Le patient a été adressé au service d'oncologie médicale. Après une étude post-chirurgicale négative, il a subi une chimiothérapie adjuvante à base de gemcitabine x 6 cycles, qui s'est terminée en juin 2012 et il a commencé le suivi.

Évolution
Après un intervalle de 12 mois sans maladie, le patient s'est présenté à un scanner de contrôle avec un nodule pulmonaire de 8 mm dans le LSD et des adénopathies médiastinales, dont la plus grande mesurait 2 cm en sous-carcéral. Un PET-CT a alors été réalisé, qui a montré une captation métabolique positive dans les ganglions lymphatiques sus-claviculaires et hiliomédiastinaux, le poumon gauche et le corps vertébral C7, sans pouvoir préciser l'origine inflammatoire ou néoplasique.

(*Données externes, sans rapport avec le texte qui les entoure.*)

(** * Story checker task pane: outline reconstruction, text location,
      annotation passes and scope priority

    A shallow embedding of the Word add-in's task pane script
    ([taskpane.ts], in its current and its earlier revision) together with
    the properties its design document states about it.

    Conventions.
    - A JavaScript string is the list of its UTF-16 code units, so that
      [length], [substring] and the length guards of the script count what
      the script counts.  Literals are written as UTF-8 text and decoded
      by [js].
    - A JavaScript number that only takes part in comparisons, [Math.floor]
      and [Math.round] is a rational; every double is one, and these
      operations are exact on doubles.
    - Objects that the script creates once and then mutates through several
      references (the summaries and messages of the outline) live in an
      explicit heap and are referred to by their index.
    - The editor (Word) is a collaborator: its search, its comment store and
      its refusal to attach a comment are parameters of the development. *)

From Stdlib Require Import ZArith NArith QArith Qround Lia String Ascii Sorted.
From stdpp Require Import base option list gmap.

(** ** JavaScript strings *)

Module JS.

(** A string value: its UTF-16 code units. *)
Definition jsstring := list N.

(** Decoding of a UTF-8 byte sequence into UTF-16 code units; a code point
    above the basic plane becomes a surrogate pair. *)
Fixpoint utf8_decode (bs : list N) : jsstring :=
  match bs with
  | [] => []
  | b0 :: r0 =>
      if (b0 <? 0x80)%N then b0 :: utf8_decode r0
      else if (b0 <? 0xE0)%N then
        match r0 with
        | b1 :: r1 =>
            N.lor (N.shiftl (N.land b0 0x1F) 6) (N.land b1 0x3F) :: utf8_decode r1
        | [] => []
        end
      else if (b0 <? 0xF0)%N then
        match r0 with
        | b1 :: b2 :: r2 =>
            N.lor (N.shiftl (N.land b0 0x0F) 12)
              (N.lor (N.shiftl (N.land b1 0x3F) 6) (N.land b2 0x3F))
              :: utf8_decode r2
        | _ => []
        end
      else
        match r0 with
        | b1 :: b2 :: b3 :: r3 =>
            let cp :=
              N.lor (N.shiftl (N.land b0 0x07) 18)
                (N.lor (N.shiftl (N.land b1 0x3F) 12)
                   (N.lor (N.shiftl (N.land b2 0x3F) 6) (N.land b3 0x3F))) in
            let v := (cp - 0x10000)%N in
            (0xD800 + N.shiftr v 10)%N :: (0xDC00 + N.land v 0x3FF)%N
              :: utf8_decode r3
        | _ => []
        end
  end.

Le nodule pulmonaire droit visible au scanner présentait un faible taux de prolifération cellulaire.
Sur le plan clinique, le patient présentait des douleurs cervicales irradiant vers les deux scapulae, sans altération neurologique ni autre symptôme supplémentaire. Une étude scintigraphique a également été réalisée, qui a révélé une augmentation très intense de l'activité ostéoblastique dans le corps vertébral C7, avec une image de destruction, et une origine métastatique n'a pas pu être exclue.
Il a été décidé d'hospitaliser le patient dans le service d'oncologie pour une étude exhaustive du cas, étant donné la complexité du diagnostic différentiel : progression de la tumeur pancréatique avec atteinte systémique atypique, second néoplasme d'origine pulmonaire probable, ou étiologie non tumorale avec possible origine inflammatoire/infectieuse.
Le suivi du patient a été assuré conjointement par l'oncologie médicale, la neurochirurgie et les maladies infectieuses.
L'équipe des maladies infectieuses a procédé à une analyse bactérienne et virale complète et à une sérologie, à des examens d'imagerie et à une biopsie vertébrale cervicale avec étude anatomopathologique et microbiologique.
Finalement, après les tests effectués, le patient a été diagnostiqué avec une tuberculose disséminée : spondylodiscite cervicale C6-C7 (anatomie pathologique compatible, PCR positive et culture de biopsie osseuse avec isolement de Mycobacterium tuberculosis sensible à tous les principaux tuberculostatiques) ; et probablement ganglionnaire (adénopathies médiastinales, cervicales profondes et intra-abdominales) ; pulmonaire (nodule de 8 mm dans le segment antérieur du LSD) et hépatique (deux lésions hypodenses avec rehaussement pathologique dans le segment VIII ; cholostase dissociée au cours des mois précédents).
Il a ensuite commencé un traitement à base de rifampicine, d'isoniazide et d'éthambutol, qu'il suit actuellement. Incidemment, il a développé une toxicité hépatique due à l'isoniazide, ce qui a nécessité un changement de traitement en faveur de la moxifloxacine. Actuellement, il continue d'être suivi sans aucun signe de maladie néoplasique.